_Instructions to follow_
Beginning with the line that holds "(* ===== verification/AgentPartsSpec.v" in the data below, give again every line through the one that holds "Definition is_terminal (t", exactly as written.

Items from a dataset
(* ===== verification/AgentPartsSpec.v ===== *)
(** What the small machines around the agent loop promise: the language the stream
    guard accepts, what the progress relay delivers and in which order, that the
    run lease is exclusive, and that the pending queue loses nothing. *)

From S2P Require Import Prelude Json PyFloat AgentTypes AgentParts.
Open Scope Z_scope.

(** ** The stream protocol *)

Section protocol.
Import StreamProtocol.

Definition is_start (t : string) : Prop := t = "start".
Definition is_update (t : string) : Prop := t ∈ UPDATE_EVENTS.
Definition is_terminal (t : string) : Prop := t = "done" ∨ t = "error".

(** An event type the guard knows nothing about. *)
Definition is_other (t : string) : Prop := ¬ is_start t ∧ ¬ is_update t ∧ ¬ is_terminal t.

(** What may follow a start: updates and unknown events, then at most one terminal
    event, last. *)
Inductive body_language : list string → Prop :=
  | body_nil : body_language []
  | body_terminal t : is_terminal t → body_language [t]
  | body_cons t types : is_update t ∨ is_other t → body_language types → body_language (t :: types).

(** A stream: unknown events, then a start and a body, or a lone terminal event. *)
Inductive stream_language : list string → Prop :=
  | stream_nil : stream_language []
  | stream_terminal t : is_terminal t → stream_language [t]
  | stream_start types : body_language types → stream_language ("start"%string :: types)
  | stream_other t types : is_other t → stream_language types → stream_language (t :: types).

---

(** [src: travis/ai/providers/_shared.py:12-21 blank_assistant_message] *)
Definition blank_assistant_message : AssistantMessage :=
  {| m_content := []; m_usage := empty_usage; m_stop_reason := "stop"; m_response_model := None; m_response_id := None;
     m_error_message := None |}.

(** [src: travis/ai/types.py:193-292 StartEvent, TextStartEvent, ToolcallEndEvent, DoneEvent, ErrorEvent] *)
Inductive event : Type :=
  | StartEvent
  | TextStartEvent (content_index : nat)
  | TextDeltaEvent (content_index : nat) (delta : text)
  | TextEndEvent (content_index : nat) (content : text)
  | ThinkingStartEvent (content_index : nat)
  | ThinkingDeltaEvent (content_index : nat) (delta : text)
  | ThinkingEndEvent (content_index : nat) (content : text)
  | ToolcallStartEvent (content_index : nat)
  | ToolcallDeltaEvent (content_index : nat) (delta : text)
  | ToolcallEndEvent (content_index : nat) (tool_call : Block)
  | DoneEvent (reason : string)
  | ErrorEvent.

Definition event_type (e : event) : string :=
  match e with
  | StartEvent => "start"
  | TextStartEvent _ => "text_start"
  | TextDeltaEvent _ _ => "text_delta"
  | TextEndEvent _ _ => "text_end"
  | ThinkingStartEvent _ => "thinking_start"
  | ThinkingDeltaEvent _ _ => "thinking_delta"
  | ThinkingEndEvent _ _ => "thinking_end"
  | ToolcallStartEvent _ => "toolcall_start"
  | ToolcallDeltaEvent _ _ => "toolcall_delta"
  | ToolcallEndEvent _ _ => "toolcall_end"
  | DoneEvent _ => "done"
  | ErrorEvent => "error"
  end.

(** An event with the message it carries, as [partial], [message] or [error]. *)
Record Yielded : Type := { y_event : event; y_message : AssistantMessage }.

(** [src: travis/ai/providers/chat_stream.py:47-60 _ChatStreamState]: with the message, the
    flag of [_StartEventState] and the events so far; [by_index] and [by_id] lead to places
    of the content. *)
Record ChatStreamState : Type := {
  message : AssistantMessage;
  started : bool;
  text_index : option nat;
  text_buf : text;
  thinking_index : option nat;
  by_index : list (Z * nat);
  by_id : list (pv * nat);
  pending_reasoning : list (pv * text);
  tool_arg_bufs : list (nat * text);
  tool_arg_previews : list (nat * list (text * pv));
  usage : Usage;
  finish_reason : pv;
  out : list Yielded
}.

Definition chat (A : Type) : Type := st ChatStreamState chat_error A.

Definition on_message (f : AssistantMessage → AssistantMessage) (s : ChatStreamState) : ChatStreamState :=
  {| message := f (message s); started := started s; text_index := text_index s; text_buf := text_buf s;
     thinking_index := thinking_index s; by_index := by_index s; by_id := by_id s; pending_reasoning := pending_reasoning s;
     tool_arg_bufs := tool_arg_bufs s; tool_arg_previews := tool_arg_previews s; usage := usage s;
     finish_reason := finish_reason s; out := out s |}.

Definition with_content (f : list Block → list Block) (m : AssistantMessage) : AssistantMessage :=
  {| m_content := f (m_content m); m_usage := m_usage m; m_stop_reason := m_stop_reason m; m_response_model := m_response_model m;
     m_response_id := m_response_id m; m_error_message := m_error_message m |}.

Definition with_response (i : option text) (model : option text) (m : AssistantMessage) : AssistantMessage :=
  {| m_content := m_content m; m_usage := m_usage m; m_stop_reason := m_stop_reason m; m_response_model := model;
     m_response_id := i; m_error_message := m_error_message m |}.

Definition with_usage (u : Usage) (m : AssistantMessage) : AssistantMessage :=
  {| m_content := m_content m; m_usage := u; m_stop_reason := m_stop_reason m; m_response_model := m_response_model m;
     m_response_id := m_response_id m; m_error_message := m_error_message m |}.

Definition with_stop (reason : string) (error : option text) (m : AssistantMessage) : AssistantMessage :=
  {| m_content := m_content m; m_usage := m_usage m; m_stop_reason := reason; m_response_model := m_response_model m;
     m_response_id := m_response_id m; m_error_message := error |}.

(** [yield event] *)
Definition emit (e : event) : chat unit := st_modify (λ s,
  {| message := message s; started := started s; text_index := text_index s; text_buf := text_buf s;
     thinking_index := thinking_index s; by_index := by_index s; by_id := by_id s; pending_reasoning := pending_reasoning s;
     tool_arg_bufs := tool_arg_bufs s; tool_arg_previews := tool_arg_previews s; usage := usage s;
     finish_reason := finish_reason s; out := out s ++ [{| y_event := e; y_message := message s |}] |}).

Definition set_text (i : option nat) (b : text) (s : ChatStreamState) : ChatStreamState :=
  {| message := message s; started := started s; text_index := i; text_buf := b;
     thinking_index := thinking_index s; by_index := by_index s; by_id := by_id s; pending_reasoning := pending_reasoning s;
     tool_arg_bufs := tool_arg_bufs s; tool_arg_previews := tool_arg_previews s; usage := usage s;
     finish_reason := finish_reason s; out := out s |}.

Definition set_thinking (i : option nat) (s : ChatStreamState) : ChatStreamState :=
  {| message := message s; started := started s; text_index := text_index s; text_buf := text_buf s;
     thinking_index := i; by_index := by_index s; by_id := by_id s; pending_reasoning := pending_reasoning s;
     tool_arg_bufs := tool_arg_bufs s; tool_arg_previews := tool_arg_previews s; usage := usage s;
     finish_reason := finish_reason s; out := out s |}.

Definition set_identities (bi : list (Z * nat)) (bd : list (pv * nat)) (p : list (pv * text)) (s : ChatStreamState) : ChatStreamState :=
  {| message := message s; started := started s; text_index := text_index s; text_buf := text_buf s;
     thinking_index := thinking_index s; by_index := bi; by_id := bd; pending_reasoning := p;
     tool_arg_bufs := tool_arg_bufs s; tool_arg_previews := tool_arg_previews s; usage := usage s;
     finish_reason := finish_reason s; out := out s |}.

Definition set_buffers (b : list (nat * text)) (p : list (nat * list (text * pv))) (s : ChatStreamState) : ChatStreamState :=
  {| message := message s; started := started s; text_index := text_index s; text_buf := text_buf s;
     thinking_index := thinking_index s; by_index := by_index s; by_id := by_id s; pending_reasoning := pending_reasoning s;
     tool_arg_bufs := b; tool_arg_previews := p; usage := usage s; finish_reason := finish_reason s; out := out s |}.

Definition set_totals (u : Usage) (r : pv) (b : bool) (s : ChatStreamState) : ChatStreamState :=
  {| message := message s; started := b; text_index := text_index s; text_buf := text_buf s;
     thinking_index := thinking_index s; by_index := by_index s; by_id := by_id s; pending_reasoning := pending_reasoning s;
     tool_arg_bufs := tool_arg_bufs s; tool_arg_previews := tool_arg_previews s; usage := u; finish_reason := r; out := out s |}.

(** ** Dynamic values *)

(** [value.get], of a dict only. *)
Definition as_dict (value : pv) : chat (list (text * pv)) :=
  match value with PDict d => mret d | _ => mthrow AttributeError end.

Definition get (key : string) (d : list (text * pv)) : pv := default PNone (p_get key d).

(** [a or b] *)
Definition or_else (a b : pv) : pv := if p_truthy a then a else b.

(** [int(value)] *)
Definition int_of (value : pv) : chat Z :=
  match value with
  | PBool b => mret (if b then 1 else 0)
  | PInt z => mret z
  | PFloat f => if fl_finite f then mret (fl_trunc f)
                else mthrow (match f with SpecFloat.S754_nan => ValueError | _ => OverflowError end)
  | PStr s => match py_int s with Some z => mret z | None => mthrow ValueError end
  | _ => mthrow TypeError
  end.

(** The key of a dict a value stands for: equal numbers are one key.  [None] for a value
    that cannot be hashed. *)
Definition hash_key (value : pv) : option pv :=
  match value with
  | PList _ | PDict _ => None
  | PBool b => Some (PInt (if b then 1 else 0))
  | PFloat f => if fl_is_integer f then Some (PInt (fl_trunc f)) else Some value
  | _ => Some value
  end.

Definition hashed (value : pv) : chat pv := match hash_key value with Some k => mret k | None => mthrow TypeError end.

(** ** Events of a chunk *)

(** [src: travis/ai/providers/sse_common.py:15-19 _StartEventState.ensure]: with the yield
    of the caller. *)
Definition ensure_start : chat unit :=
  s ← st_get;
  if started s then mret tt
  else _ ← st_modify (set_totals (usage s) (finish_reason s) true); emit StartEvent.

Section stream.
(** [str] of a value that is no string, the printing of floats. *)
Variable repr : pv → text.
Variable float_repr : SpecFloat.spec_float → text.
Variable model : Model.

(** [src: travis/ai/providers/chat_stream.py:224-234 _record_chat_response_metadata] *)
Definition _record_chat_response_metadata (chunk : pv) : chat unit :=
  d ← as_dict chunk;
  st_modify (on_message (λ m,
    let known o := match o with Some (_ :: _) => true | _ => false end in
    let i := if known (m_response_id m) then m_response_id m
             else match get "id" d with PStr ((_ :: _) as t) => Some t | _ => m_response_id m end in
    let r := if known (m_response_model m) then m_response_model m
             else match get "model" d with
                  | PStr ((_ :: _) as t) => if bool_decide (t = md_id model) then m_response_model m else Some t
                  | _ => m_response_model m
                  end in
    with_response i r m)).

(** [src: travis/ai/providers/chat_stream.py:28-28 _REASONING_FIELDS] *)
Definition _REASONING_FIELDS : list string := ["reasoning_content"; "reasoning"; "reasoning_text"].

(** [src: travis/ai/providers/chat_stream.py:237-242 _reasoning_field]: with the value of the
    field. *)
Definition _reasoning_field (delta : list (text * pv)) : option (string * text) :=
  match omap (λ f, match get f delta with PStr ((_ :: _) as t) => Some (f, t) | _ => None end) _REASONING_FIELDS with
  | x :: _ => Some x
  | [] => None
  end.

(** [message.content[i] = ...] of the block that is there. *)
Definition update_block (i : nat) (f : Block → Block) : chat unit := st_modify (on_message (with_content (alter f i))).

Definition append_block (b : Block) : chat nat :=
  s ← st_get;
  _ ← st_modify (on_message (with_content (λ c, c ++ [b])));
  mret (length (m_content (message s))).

_Problem solution_
(* ===== verification/AgentPartsSpec.v ===== *)
(** What the small machines around the agent loop promise: the language the stream
    guard accepts, what the progress relay delivers and in which order, that the
    run lease is exclusive, and that the pending queue loses nothing. *)

From S2P Require Import Prelude Json PyFloat AgentTypes AgentParts.
Open Scope Z_scope.

(** ** The stream protocol *)

Section protocol.
Import StreamProtocol.

Definition is_start (t : string) : Prop := t = "start".
Definition is_update (t : string) : Prop := t ∈ UPDATE_EVENTS.
Definition is_terminal (t : string) : Prop := t = "done" ∨ t = "error".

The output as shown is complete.